Setting up the OAuth Server-to-Server credential
Status API needs an OAuth token for authentication. Follow the below steps to generate an OAuth Server-to-Server credential.
Credential Name
An admin in your organization can manage all OAuth Server-to-Server credentials by visiting the Adobe Admin Console > Users > API credentials. To find the correct API credential easily on the Admin Console, you can provide your OAuth Server-to-Server credential a name during credential setup.
- Choose the type of authentication as OAuth Server-to-Server and set the credential name
Note: This name can be modified later in your project by visiting the OAuth Server-to-Server credential overview page.
- Select the product profile and save the configured Status API
- Generating access tokens for experimentation with the OAuth Server-to-Server credential is straightforward. You can use the 'Generate access token' button on the credential overview page or copy the cURL command and use the command line to generate an access token for quick use.
| Parameter | Mandatory | Description |
|---|---|---|
grant_type | Yes | Value should always be client_credentials |
client_id | Yes | The Client ID obtained from the Adobe Developer Console |
client_secret | Yes | The value of client secret obtained from the Adobe Developer Console |
scopes | Yes | The list of comma-separated scopes you are requesting. To see the scopes available to your credential, visit your project your the Adobe Developer Console |
Copied to your clipboardcurl -X POST 'https://ims-na1.adobelogin.com/ims/token/v3?client_id={CLIENT_ID}' \-H 'Content-Type: application/x-www-form-urlencoded' \-d 'client_secret={CLIENT_SECRET}&grant_type=client_credentials&scope={SCOPES}'
Sample Response
Copied to your clipboard{"access_token": "{ACCESS_TOKEN}","token_type": "bearer","expires_in": 86399}
Refreshing access tokens
The access token becomes invalid after its expiry time, expires_in represents the expiry time which is usually 24 hours from the token generation. You do not need a refresh token for OAuth Server-to-Server credentials. You can always request a new access token directly using your client_id, client_secret, and scopes.

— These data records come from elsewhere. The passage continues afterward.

(** C9. Every builder call on a live handle returns the same handle and
    leaves the packet as long as it was, with the report id and every
    payload member it does not own unchanged; an enable call ORs its mask
    into [flags], so that no other flag bit changes. In particular,
    after construction and [setRumBle(s, l)] alone the [flags] byte is
    still zero while the two magnitudes are stored, and after
    construction, [enableRumble] and [send] the 32 transmitted bytes
    carry the rumble mask in [flags] and zero magnitudes. *)
Theorem C9_mutators_write_only_their_fields E F :
  (∀ c h w b,
     packet w h = Some b → length b = sizeof_packet →
     ∃ b',
       Builder.run_call E F c h w
       = Done h (World (<[controllerOutPacket h := b']> (heap w))
                   (trace w ++ Builder.call_events E c h b (trace w))) ∧
       length b' = length b ∧
       b' !! off_reportId = b !! off_reportId ∧
       (∀ m, m ∉ Builder.written c → member_bytes m b' = member_bytes m b) ∧
       (∀ mask f, Builder.enabled F c = Some mask →
                  b !! off flags = Some f →
                  b' !! off flags = Some (Z.lor f mask `mod` 256))) ∧
  (∀ info s l w h w',
     session E F (Some info) [Builder.SetRumBle s l] w = Done h w' →
     ∃ b, packet w' h = Some b ∧
       member_bytes flags b = [0] ∧
       member_bytes smallMotorPower b = [s `mod` 256] ∧
       member_bytes largeMotorPower b = [l `mod` 256]) ∧
  (∀ info w h w',
     session E F (Some info) [Builder.EnableRumble; Builder.Send] w = Done h w' →
     ∃ sent,
       omap transmitted (events_since w (Done h w')) = [sent] ∧
       length sent = 32%nat ∧
       member_bytes flags sent = [RUMBLE F `mod` 256] ∧
       member_bytes smallMotorPower sent = [0] ∧
       member_bytes largeMotorPower sent = [0]).
Proof.
  split; [| split].
  - intros c h [hp tr] b Hb Hlen. exists (Builder.call_block F c b).
    cbn [heap trace]. split; [by apply run_call_live |].
    split; [apply call_block_length |].
    split; [apply call_block_report_id |].
    split; [intros m Hm; by apply call_block_frame |].
    intros mask f Hen Hf.
    assert (off flags < length b)%nat as Hi by (by eapply lookup_lt_Some).
    destruct c; cbn in Hen; simplify_eq;
      unfold Builder.call_block, Builder.or_flags_block;
      rewrite Hf; by apply list_lookup_insert_eq.
  - intros info s l w h w'
      (info' & [= <-] & _ & _ & Hmem & -> & ->)%session_done_inv.
    eexists. unfold packet. cbn [heap controllerOutPacket ctor_handle].
    split; [by apply block_at_insert |].
    unfold fresh_packet. by destruct (decide (usage info = -1)).
  - intros info w h w'
      (info' & [= <-] & _ & _ & Hmem & -> & ->)%session_done_inv.
    destruct w as [hp tr]. cbn [heap trace]. rewrite events_since_done.
    eexists. split; [reflexivity |].
    unfold fresh_packet. by destruct (decide (usage info = -1)).
Qed.

Lemma C9_mutators_write_only_their_fields_witness :
  ∃ h w', session host64 masks_124 (Some pad_usb)
            [Builder.EnableRumble; Builder.Send] boot = Done h w' ∧
    ∃ sent, omap transmitted (events_since boot (Done h w')) = [sent] ∧
      length sent = 32%nat ∧
      member_bytes flags sent = [RUMBLE masks_124 `mod` 256] ∧
      member_bytes smallMotorPower sent = [0] ∧
      member_bytes largeMotorPower sent = [0].
Proof.
  eexists _, _. split; [vm_compute; reflexivity |].
  apply (proj2 (proj2 (C9_mutators_write_only_their_fields host64 masks_124))
           pad_usb boot).
  vm_compute; reflexivity.
Defined.

(** C10. Once the descriptor is accepted and the device is open, the
    accesses to the staging packet are valid exactly when [calloc]
    succeeds. If it returns NULL the constructor goes on to write the
    report id through the null pointer, with no check and no abort in
    between; if it returns a block, construction, every chain of builder
    calls and the destructor run without a fault. *)
Theorem C10_allocation_unchecked E F info cs w :
  product_id info = DUALSHOCK_4_CONTROLLER_PRO_ID →
  hid_open_ret E (vendor_id info) (product_id info) (serial_number info) ≠ NULL →
  (calloc_ret E = NULL →
   is_fault (DualShock4_ctor E (Some info) w) = true ∧
   events_since w (DualShock4_ctor E (Some info) w)
   = [HidOpen (vendor_id info) (product_id info) (serial_number info)
        (hid_open_ret E (vendor_id info) (product_id info) (serial_number info));
      Calloc 1 sizeof_packet NULL]) ∧
  (calloc_ret E ≠ NULL →
   is_done (lifetime E F (Some info) cs w) = true).
Proof.
  intros Hpid Hdev. split; intros Hmem.
  - rewrite ctor_alloc_fail by done. split; [done |].
    destruct w as [hp tr]. unfold events_since. cbn [heap trace trace_of].
    apply drop_app_length.
  - by rewrite lifetime_run.
Qed.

Generating access tokens using standard OAuth2 libraries
We recommend using a standard OAuth 2.0 library to implement your application's access token generation logic. The OAuth community site https://oauth.net has a huge list of community-maintained OAuth2 libraries. Some widely known and maintained OAuth2 libraries from that list are -
- PassportJS (Node.js)
- Spring Security (Java)
- Authlib (Python)
- View more libraries at https://oauth.net/code/
Using industry-standard libraries is the quickest and most secure way of integrating with OAuth. We recommend developers diligently pick the OAuth 2.0 library that works best for their application.
Rotating client secrets
The OAuth Server-to-Server credentials allow you to rotate your client secret as needed.
Rotating your application's client secrets is highly recommended in case of a leak or unauthorized access. Furthermore, rotating client secrets periodically is an industry-standard practice that strengthens your application security posture. Follow Rotating client secrets guide for more information.
Migration from JWT to OAuth 2.0
Log in to the Adobe Developer Console and open the Projects Tab to find out which of your Adobe applications and integrations are using the Service Account (JWT) credential. If any of your project's integration is using the JWT credential, then follow the Migration Guide to update your integration to OAuth Server-to-Server credentials.